Book Title: Class Actions in Context

Editor(s): Hensler, R. Deborah; Hodges, Christopher; Tzankova, Ianika

Publisher: Edward Elgar Publishing

ISBN (hard cover): 9781783470433

Section: Chapter 8

Section Title: A class action ‘mash-up’: In Re Royal Dutch/Shell Transport Securities Litigation

Author(s): Hensler, Deborah R.

Number of pages: 19

Abstract/Description:

The global expansion of class actions and other group litigation devices over the last decade provides rich fodder for comparative law scholars interested in legal transplants. The conventional analysis of legal transplants is that they are rarely successful.

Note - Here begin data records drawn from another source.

(** * AIOps latency monitor: sliding window and anomaly verdicts

    A shallow embedding of [aiops/monitor.py].  The script polls an endpoint,
    keeps the last [HISTORY_SIZE] latencies in the list [latency_history],
    and, once 20 of them are there, fits a fresh isolation forest on the list
    and asks it whether the latest latency is an anomaly.

    Latencies are Python floats; they are only stored, forwarded and printed
    by the script, so a sample is modelled by the rational it denotes.  The
    one arithmetic expression, [(time.time() - start) * 1000], is computed on
    rationals (binary64 rounding is not modelled; nothing below depends on
    the value of a measured latency).

    What the environment supplies in one iteration (the outcome of the HTTP
    request with the two clock readings around it, and the wall clock used
    for the printed time stamp) is an input of the loop body.  The list
    operations that raise in Python raise here. *)

From Stdlib Require Import String.
From Stdlib Require Import List ZArith QArith Qround Lia Bool Reals Lra.
From Stdlib Require Lqa.
Import ListNotations.

(** ** Python values: exceptions and list operations *)

Module Py.

Inductive exn : Type :=
| IndexError.

Definition result (A : Type) : Type := (exn + A)%type.

Definition ret {A : Type} (a : A) : result A := inr a.

Definition raise {A : Type} (e : exn) : result A := inl e.

Definition bind {A B : Type} (m : result A) (k : A -> result B) : result B :=
  match m with
  | inl e => inl e
  | inr a => k a
  end.

(** [l.append(x)] *)
Definition append {A : Type} (l : list A) (x : A) : list A := l ++ [x].

(** [l.pop(0)]: the removed element and the remaining list; raises on []. *)
Definition pop0 {A : Type} (l : list A) : result (A * list A) :=
  match l with
  | [] => raise IndexError
  | x :: rest => ret (x, rest)
  end.

(** [l[0]] *)
Definition index0 {A : Type} (l : list A) : result A :=
  match l with
  | [] => raise IndexError
  | x :: _ => ret x
  end.

(** [len(l)] *)
Definition len {A : Type} (l : list A) : nat := List.length l.

End Py.

Declare Scope py_scope.
Delimit Scope py_scope with py.
Notation "x <- m ;; k" := (Py.bind m (fun x => k))
  (at level 61, m at next level, right associativity) : py_scope.

(** ** The estimator of the library

    [sklearn.ensemble.IsolationForest] is not part of the repository.  The
    script uses three things of it: the constructor with [contamination] and
    [random_state], [fit] on a list of one-feature rows, and [predict] on a
    list of rows, which answers one label per row ([-1] anomaly, [1]
    normal).  With an integer [random_state] a fit is reproducible, so the
    fitted estimator is a function of the two constructor arguments and of
    the training rows. *)

Class IsolationForestAPI : Type := {
  fitted : Type;
  fit : Q -> Z -> list (list Q) -> fitted;
  label : fitted -> list Q -> Z
}.

Definition predict `{IsolationForestAPI} (clf : fitted) (X : list (list Q)) : list Z :=
  map (label clf) X.

(** ** The script *)

Module Monitor.

Import Py.
Local Open Scope py_scope.

Definition POLL_INTERVAL : nat := 5.

Definition HISTORY_SIZE : nat := 50.

(** What [requests.get(TARGET_URL, timeout=2)] did, with the readings of
    [time.time()] before and after it; [Failed] is any exception raised
    inside the [try] block (time-out, refused connection, ...). *)
Inductive response : Type :=
| Responded (start finish : Q)
| Failed.

Definition get_latency (r : response) : Q :=
  match r with
  | Responded start finish => (finish - start) * 1000
  | Failed => 2000
  end.

(** The environment of one iteration. *)
Record tick : Type := {
  probe : response;
  now : string
}.

(** The two lines the loop prints. *)
Inductive line : Type :=
| AnomalyDetected (timestamp : string) (current_latency : Q)
| SystemStable (timestamp : string) (current_latency : Q).

Definition flagged (l : line) : bool :=
  match l with
  | AnomalyDetected _ _ => true
  | SystemStable _ _ => false
  end.

Definition latency_of (l : line) : Q :=
  match l with
  | AnomalyDetected _ x => x
  | SystemStable _ x => x
  end.

Definition stamp_of (l : line) : string :=
  match l with
  | AnomalyDetected stamp _ => stamp
  | SystemStable stamp _ => stamp
  end.

Section Script.

Context `{API : IsolationForestAPI}.

(** The module-level names that live across iterations.  All but
    [latency_history] are unbound until their first assignment. *)
Record globals : Type := {
  latency_history : list (list Q);
  current_latency : option Q;
  clf : option fitted;
  prediction : option (list Z);
  timestamp : option string
}.

Definition start : globals :=
  {| latency_history := [];
     current_latency := None;
     clf := None;
     prediction := None;
     timestamp := None |}.

(** Lines 27-31: append the new row, then drop the oldest row when the list
    got longer than [HISTORY_SIZE]. *)
Definition push (x : Q) (history : list (list Q)) : result (list (list Q)) :=
  let history := append history [x] in
  if (HISTORY_SIZE <? len history)%nat
  then popped <- pop0 history ;; ret (snd popped)
  else ret history.

(** Lines 36-40: a new estimator, fitted on the whole list, asked about the
    latest latency.  The result is the fitted estimator, the array of labels
    and its first entry. *)
Definition classify (history : list (list Q)) (x : Q) : result (fitted * list Z * Z) :=
  let clf := fit 0.1 42 history in
  let prediction := predict clf [[x]] in
  p <- index0 prediction ;;
  ret (clf, prediction, p).

(** Lines 43-46: the line printed for the first label. *)
Definition report (stamp : string) (x : Q) (p : Z) : line :=
  if (p =? -1)%Z then AnomalyDetected stamp x else SystemStable stamp x.

(** Lines 26-46: one iteration of [while True], before the sleep. *)
Definition loop_body (env : tick) (g : globals) : result (globals * option line) :=
  let x := get_latency (probe env) in
  history <- push x (latency_history g) ;;
  if (20 <=? len history)%nat then
    c <- classify history x ;;
    let '(model, labels, p) := c in
    let stamp := now env in
    ret ({| latency_history := history;
            current_latency := Some x;
            clf := Some model;
            prediction := Some labels;
            timestamp := Some stamp |},
         Some (report stamp x p))
  else
    ret ({| latency_history := history;
            current_latency := Some x;
            clf := clf g;
            prediction := prediction g;
            timestamp := timestamp g |},
         None).

(** The first [length envs] iterations: the globals they leave and the lines
    they print, oldest first.  [time.sleep(POLL_INTERVAL)] between two
    iterations changes nothing of the state; the start-up line is printed
    before the loop and is not part of its output. *)
Fixpoint iterate (envs : list tick) (g : globals) : result (globals * list line) :=
  match envs with
  | [] => ret (g, [])
  | env :: rest =>
      r <- loop_body env g ;;
      r' <- iterate rest (fst r) ;;
      ret (fst r', match snd r with
                   | Some l => l :: snd r'
                   | None => snd r'
                   end)
  end.

(** The latencies measured in a run, oldest first, and the row kept for one. *)
Definition samples (envs : list tick) : list Q :=
  map (fun env => get_latency (probe env)) envs.

Definition row (x : Q) : list Q := [x].

(** The rows of the last [HISTORY_SIZE] latencies of a run (of all of them
    when the run is shorter), oldest first. *)
Definition recent (envs : list tick) : list (list Q) :=
  map row (skipn (length envs - HISTORY_SIZE) (samples envs)).

(** *** The loop without the exceptions

    The same computations written as total functions; they are shown below
    to be what [push], [loop_body] and [iterate] return. *)

(** The window after one more latency. *)
Definition slide (x : Q) (history : list (list Q)) : list (list Q) :=
  if (HISTORY_SIZE <? length (history ++ [row x]))%nat
  then tl (history ++ [row x])
  else history ++ [row x].

(** The window after a sequence of latencies. *)
Definition window (history : list (list Q)) (xs : list Q) : list (list Q) :=
  fold_left (fun h x => slide x h) xs history.

(** The globals and the output of an iteration. *)
Definition next (env : tick) (g : globals) : globals :=
  let x := get_latency (probe env) in
  let h := slide x (latency_history g) in
  if (20 <=? length h)%nat
  then {| latency_history := h;
          current_latency := Some x;
          clf := Some (fit 0.1 42 h);
          prediction := Some [label (fit 0.1 42 h) [x]];
          timestamp := Some (now env) |}
  else {| latency_history := h;
          current_latency := Some x;
          clf := clf g;
          prediction := prediction g;
          timestamp := timestamp g |}.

Unless a transplanted doctrine or procedure meshes well with other aspects of legal regimes and legal culture it is difficult for it to take root. Over the last two decades, collective litigation procedures have spread outside the United States (US). But, consistent with the comparativists’ analysis, except where additional changes have occurred in substantive law, procedural rules and professional codes, the formal adoption of a class action procedure outside the US has failed to produce much class-based litigation. The three most significant formal obstacles to the use of class action procedures in jurisdictions that have adopted them are: (1) a bar against monetary damages in many jurisdictions’ class action statutes; (2) an almost universal prohibition against lawyers charging contingency fees in any civil litigation; and (3) fee-shifting rules. As discussed in Chapter 1 of this book, these rules limit incentives for attorneys to represent parties in class actions while imposing substantial risks on both class counsel and class representatives. However, formal rules provide an incomplete picture of the operations of legal regimes. ‘Law in action’, shaped by interested parties, lawyers and judges, may produce legal behavior that is not anticipated by formalist analysis. One vehicle for such unanticipated outcomes can be termed a legal ‘mash-up’.